Qui sommes-nous ?

Nous sommes un jeune couple libertin. Nous avions moins de trente ans quand nous avons commencé dans le libertinage.
Au tout début, nous étions côte-à-côtistes, nous cherchions une relation entre filles pour ELLE. Puis, nous avons penché vers l'échangisme, avant d'opter (rien n'est définitif) pour le mélangisme.
Nous pratiquons aussi l'exhibition, et nous aimons les jeux érotiques, les situations qui changent de l'ordinaire.

lundi 14 mars 2011

PREMIERE SORTIE LIBERTINE (1ère partie)

Tout a commencé pour nous un weekend d'août 2006. Nous avions 28 ans. Nous étions alors parisiens. ELLE, dès le début de notre relation, n'avait rien caché de ses expériences lesbiennes passées, plus ou moins abouties, mais qui lui avaient laissé un souvenir impérissable. Depuis, il avait toujours été vaguement question d'inviter une autre femme à nous rejoindre pendant l'amour.

Ce jour là, après un apéritif très arrosé, nous avions fait une promenade dans les rues de Paris, et la question est revenue sur le tapis. Peu habituée à tergiverser, ELLE proposa d'aller dans un club échangiste pour éventuellement trouver un couple dont la femme serait bi, et avec laquelle elle pourrait échanger des caresses, et peut-être plus.

Ni une, ni deux, dès notre retour à l'appartement, nous nous mettions en quête d'un club où passer une soirée. Notre choix se porta sur Le Prélude, un club libertin du centre de Paris qui proposait alors des soirées "débutants" le jeudi. La décision était ferme et définitive, nous allions bientôt faire nos premiers pas dans le monde libertin.

Nos débuts frisèrent le pathétique. Attifés comme le préconisait le dress-code de l'établissement, nous sonnions à la porte du Prélude. Peu à l'aise, les secondes qui suivirent nous parurent une éternité. Une jeune femme ouvrit finalement : "le club n'est pas encore ouvert, messieurs, dames" nous lança-t-elle avant de nous refermer la porte au nez.

Nous nous replions alors vers le premier café ouvert de la rue. La tête farcie de clichés sur le libertinage (Eyes Wide Shut et autres fictions étaient passés par là), nous nous interrogions sur les raisons de ce refus. Nous n'étions pas assez beaux ? Pas assez classes ? Le milieu libertin était-il fermé et livré à une quelconque forme de cooptation ? En fait, dans notre précipitation, nous n'avions tout simplement pas consulté les horaires d'ouverture du club.

De retour, une heure plus tard, la serveuse nous ouvrit avec un large sourire, les portes d'un établissement encore vide, à cette heure où les premiers clients n'allaient pas tarder à arriver. "C'est votre première ?" nous demanda-t-elle, pour la forme.
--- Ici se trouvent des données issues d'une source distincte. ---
(** * bsource-database-backup: a shallow embedding of the backup pipeline

    The development follows the three source modules:
    - [db_dumper.py]        the dump engines ([DatabaseDumper] and its
                            subclasses) and their factory;
    - [storage_provider.py] the storage back ends ([StorageProvider],
                            [R2Storage], [S3Storage]) and their factory;
    - [email_helper.py] and [main.py]  the notifier and the orchestration
                            routine [gerar_backup].

    Python values are modelled as follows.  A [str] is a [string] (a byte
    string: the non-ASCII characters of the log messages are their UTF-8
    bytes).  The result of [os.getenv] is an [option string].  A [dict] with
    string keys is a [gmap string _].  [os.environ], the set of existing
    files, the clock, the memoised [_client] attribute of the storage object
    and everything the program sends out (log records, child processes,
    object-store requests, e-mails) live in a [world] that every effectful
    function threads through; exceptions are a result constructor.  What the
    operating system and the network answer is given by a record of
    [externals], which every theorem quantifies over.

    Only exceptions deriving from [Exception] are modelled; asynchronous
    interrupts ([KeyboardInterrupt], [SystemExit]) are outside the model. *)

From Stdlib Require Import Ascii String ZArith.
From stdpp Require Import base strings gmap list pretty.

Open Scope string_scope.

(** ** Python primitives *)

Module Py.

(** Truth value of an [Optional[str]]: [None] and the empty string are
    false. *)
Definition truthy (o : option string) : bool :=
  match o with
  | Some s => negb (String.eqb s "")
  | None => false
  end.

(** Builtin [all] on a list of truth values. *)
Definition all (l : list bool) : bool := forallb id l.

(** [x or d] on an [Optional[str]]. *)
Definition or_else (o : option string) (d : string) : string :=
  match o with
  | Some s => if String.eqb s "" then d else s
  | None => d
  end.

(** The value a constructor stores for an argument it has found truthy. *)
Definition the (o : option string) : string := default "" o.

(** An f-string field whose value may be [None]. *)
Definition fmt (o : option string) : string := default "None" o.

(** [s.rstrip("/")]: all trailing slashes are removed. *)
Fixpoint rstrip_slash (s : string) : string :=
  match s with
  | EmptyString => EmptyString
  | String c r =>
      match rstrip_slash r with
      | EmptyString => if Ascii.eqb c "/"%char then EmptyString else String c EmptyString
      | r' => String c r'
      end
  end.

(** [str.lower], for text whose letters are ASCII: the letters [A] to [Z]
    become [a] to [z] and every other byte is kept.  (The lower case of the
    other alphabets is a table of the interpreter's Unicode version; the
    properties that read a lower-cased value say which values they cover.) *)
Definition lower_ascii (c : ascii) : ascii :=
  let n := nat_of_ascii c in
  if (65 <=? n)%nat && (n <=? 90)%nat then ascii_of_nat (n + 32) else c.

Fixpoint lower (s : string) : string :=
  match s with
  | EmptyString => EmptyString
  | String c r => String (lower_ascii c) (lower r)
  end.

(** [str.strip]: the characters for which [str.isspace] holds are removed
    at both ends.  In UTF-8 they are the bytes 9 to 13 and 28 to 32, the two
    bytes of U+0085 and U+00A0, and the three bytes of U+1680, U+2000 to
    U+200A, U+2028, U+2029, U+202F, U+205F and U+3000. *)
Definition isspace (c : ascii) : bool :=
  let n := nat_of_ascii c in
  ((9 <=? n)%nat && (n <=? 13)%nat) || ((28 <=? n)%nat && (n <=? 32)%nat).

Definition isspace2 (c1 c2 : ascii) : bool :=
  let n2 := nat_of_ascii c2 in
  (nat_of_ascii c1 =? 194)%nat && ((n2 =? 133)%nat || (n2 =? 160)%nat).

Definition isspace3 (c1 c2 c3 : ascii) : bool :=
  let n1 := nat_of_ascii c1 in
  let n2 := nat_of_ascii c2 in
  let n3 := nat_of_ascii c3 in
  ((n1 =? 225)%nat && (n2 =? 154)%nat && (n3 =? 128)%nat) ||
  ((n1 =? 226)%nat && (n2 =? 128)%nat &&
   (((128 <=? n3)%nat && (n3 <=? 138)%nat) ||
    (n3 =? 168)%nat || (n3 =? 169)%nat || (n3 =? 175)%nat)) ||
  ((n1 =? 226)%nat && (n2 =? 129)%nat && (n3 =? 159)%nat) ||
  ((n1 =? 227)%nat && (n2 =? 128)%nat && (n3 =? 128)%nat).

Fixpoint lstrip (s : string) : string :=
  match s with
  | EmptyString => EmptyString
  | String c1 r1 =>
      if isspace c1 then lstrip r1
      else
        match r1 with
        | EmptyString => s
        | String c2 r2 =>
            if isspace2 c1 c2 then lstrip r2
            else
              match r2 with
              | EmptyString => s
              | String c3 r3 => if isspace3 c1 c2 c3 then lstrip r3 else s
              end
        end
  end.

(** A string of white space only is stripped to nothing; otherwise the
    first byte stays and the rest is stripped on the right. *)
Fixpoint rstrip (s : string) : string :=
  match s with
  | EmptyString => EmptyString
  | String c r => if String.eqb (lstrip s) "" then EmptyString else String c (rstrip r)
  end.

Definition strip (s : string) : string := rstrip (lstrip s).

(** [", ".join(l)]. *)
Fixpoint join (sep : string) (l : list string) : string :=
  match l with
  | [] => ""
  | [x] => x
  | x :: r => x +:+ sep +:+ join sep r
  end.

(** [p in s] for strings. *)
Fixpoint contains (p s : string) : bool :=
  String.prefix p s ||
  match s with
  | EmptyString => false
  | String _ r => contains p r
  end.

(** Decimal digits, as [%02d], [%04d] and [%06d] print a number that fits
    the width. *)
Definition digit (n : Z) : ascii :=
  match (n mod 10)%Z with
  | 0%Z => "0" | 1%Z => "1" | 2%Z => "2" | 3%Z => "3" | 4%Z => "4"
  | 5%Z => "5" | 6%Z => "6" | 7%Z => "7" | 8%Z => "8" | _ => "9"
  end%char.

Definition pad2 (n : Z) : string :=
  String (digit (n / 10)) (String (digit n) EmptyString).

Definition pad4 (n : Z) : string :=
  String (digit (n / 1000)) (String (digit (n / 100)) (pad2 n)).

Definition pad6 (n : Z) : string :=
  String (digit (n / 100000)) (String (digit (n / 10000)) (pad4 n)).

(** The double quote character. *)
Definition dquote : ascii := ascii_of_nat 34.

Definition isdigit (c : ascii) : bool :=
  let n := nat_of_ascii c in (48 <=? n)%nat && (n <=? 57)%nat.

End Py.

(** ** Dates and times *)

(** A timezone-aware [datetime], as [datetime.now(tz)] returns it.  The
    type keeps the ranges of [datetime]: years 1 to 9999 and so on (see
    [wf_datetime]). *)
Record datetime := Datetime {
  year : Z; month : Z; day : Z;
  hour : Z; minute : Z; second : Z;
  microsecond : Z;
  utcoffset : Z            (* minutes east of UTC *)
}.

Definition wf_datetime (t : datetime) : Prop :=
  (1 <= year t <= 9999 /\ 1 <= month t <= 12 /\ 1 <= day t <= 31 /\
   0 <= hour t < 24 /\ 0 <= minute t < 60 /\ 0 <= second t < 60 /\
   0 <= microsecond t < 1000000)%Z.

(** [t.strftime("%Y%m%d")] *)
Definition strftime_Ymd (t : datetime) : string :=
  Py.pad4 (year t) +:+ Py.pad2 (month t) +:+ Py.pad2 (day t).

(** [t.strftime("%Y%m%d_%H%M%S")] *)
Definition strftime_Ymd_HMS (t : datetime) : string :=
  strftime_Ymd t +:+ "_" +:+
  Py.pad2 (hour t) +:+ Py.pad2 (minute t) +:+ Py.pad2 (second t).

(** [t.strftime("%d/%m/%Y às %H:%M:%S")] *)
Definition strftime_br (t : datetime) : string :=
  Py.pad2 (day t) +:+ "/" +:+ Py.pad2 (month t) +:+ "/" +:+ Py.pad4 (year t) +:+
  " às " +:+
  Py.pad2 (hour t) +:+ ":" +:+ Py.pad2 (minute t) +:+ ":" +:+ Py.pad2 (second t).

(** [t.isoformat()] *)
Definition isoformat (t : datetime) : string :=
  Py.pad4 (year t) +:+ "-" +:+ Py.pad2 (month t) +:+ "-" +:+ Py.pad2 (day t) +:+
  "T" +:+
  Py.pad2 (hour t) +:+ ":" +:+ Py.pad2 (minute t) +:+ ":" +:+ Py.pad2 (second t) +:+
  (if (microsecond t =? 0)%Z then "" else "." +:+ Py.pad6 (microsecond t)) +:+
  (if (utcoffset t <? 0)%Z then "-" else "+") +:+
  Py.pad2 (Z.abs (utcoffset t) / 60) +:+ ":" +:+
  Py.pad2 (Z.abs (utcoffset t) mod 60).

(** ** Exceptions *)

(** The exception classes the program raises or catches.  Library
    exceptions carry the text [str(e)] gives; [CalledProcessError] carries
    the attributes [subprocess.run] stores, and [ClientError] the error code
    of its response, when it has one. *)
Inductive exn :=
| ValueError (msg : string)
| FileNotFoundError (msg : string)
| CalledProcessError (returncode : Z) (cmd : string)
| ClientError (code : option string) (msg : string)
| NoCredentialsError (msg : string)
| OtherError (cls : string) (msg : string).

(** [CalledProcessError.__str__]: the command is part of the text.  A
    negative return code is the number of the signal that killed the child;
    [signals] is the platform's table of signal names, as [repr] prints
    them. *)
Definition str_exn (signals : Z -> option string) (e : exn) : string :=
  match e with
  | CalledProcessError rc cmd =>
      if (rc <? 0)%Z then
        match signals (- rc)%Z with
        | Some name => "Command '" +:+ cmd +:+ "' died with " +:+ name +:+ "."
        | None => "Command '" +:+ cmd +:+ "' died with unknown signal " +:+
                  pretty (- rc)%Z +:+ "."
        end
      else "Command '" +:+ cmd +:+ "' returned non-zero exit status " +:+
           pretty rc +:+ "."
  | ValueError msg | FileNotFoundError msg | ClientError _ msg
  | NoCredentialsError msg | OtherError _ msg => msg
  end.

(** ** The world *)

Inductive level := INFO | WARNING | ERROR.

(** Keyword arguments of [boto3.client("s3", ...)]; [ca_endpoint_url] is
    [None] when the keyword is not passed. *)
Record client_args := ClientArgs {
  ca_endpoint_url : option string;
  ca_access_key_id : string;
  ca_secret_access_key : string;
  ca_region_name : string
}.

(** The message [enviar_email] is asked to send: the subject and the body
    it is called with, sender and recipient as it reads them from
    [EMAIL_FROM] and [EMAIL_TO]. *)
Record email := Email {
  From_ : option string;
  To_ : option string;
  Subject : string;
  payload : string
}.

(** What the program does to the outside, in order.  [EvEmail msg] is a
    call of the notifier: an attempt to deliver [msg], whether or not the
    message reaches the server. *)
Inductive event :=
| EvLog (logger : string) (lvl : level) (msg : string)
| EvSubprocess (command : string) (env : gmap string string)
| EvBoto3Client (args : client_args)
| EvS3Upload (client : client_args) (local_filepath bucket key : string)
    (extra_args : gmap string (gmap string string))
| EvS3List (client : client_args) (bucket : string) (max_keys : Z)
| EvEmail (msg : email)
| EvRemove (path : string).

Record world := World {
  environ : gmap string string;     (* os.environ *)
  files : gset string;              (* the paths for which os.path.exists holds *)
  clock : nat;                      (* number of readings of the clock so far *)
  _client : option client_args;     (* the storage object's memoised client *)
  trace : list event                (* oldest first *)
}.

Definition set_environ (f : gmap string string -> gmap string string) (w : world) : world :=
  World (f (environ w)) (files w) (clock w) (_client w) (trace w).
Definition set_files (f : gset string -> gset string) (w : world) : world :=
  World (environ w) (f (files w)) (clock w) (_client w) (trace w).
Definition tick (w : world) : world :=
  World (environ w) (files w) (S (clock w)) (_client w) (trace w).
Definition set_client (c : option client_args) (w : world) : world :=
  World (environ w) (files w) (clock w) c (trace w).
Definition emit (e : event) (w : world) : world :=
  World (environ w) (files w) (clock w) (_client w) (trace w ++ [e]).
Nous avions le temps de prendre nos marques, avant que n'arrivent les autres clients. Un tour en haut, où étaient disposés des banquettes derrière des vitres. Un tour en bas, où se trouvaient les commodités et d'autres espaces fermés pour travaux.

***

Une heure était déjà passée… Et les quelques couples et hommes seuls déjà présents ne parvenaient pas à remplir un espace pourtant réduit : quelques banquettes, une petite piste de danse à côté du bar. Les clients - la plupart d'entre eux - semblaient tout aussi mal à l'aise et empruntés que nous, il devait y avoir énormément de débutants, dont l'attitude contrastait avec celle de la pulpeuse femme mûre qui déjà se déhanchait sur la piste, le cul exposé aux regards de tous sous sa micro-jupe.

Une autre heure passe. Et toujours rien. ELLE me chuchote à l'oreille, dans une pointe d'humour mêlé d'incompréhension : "tu es sûr que c'est libertin, ici ?". Nous décidons de quitter la banquette. Nous remarquons alors que la blonde plutôt mûre n'est plus là. C'est seulement alors que nous décidons d'emprunter les escaliers qui mènent à l'étage.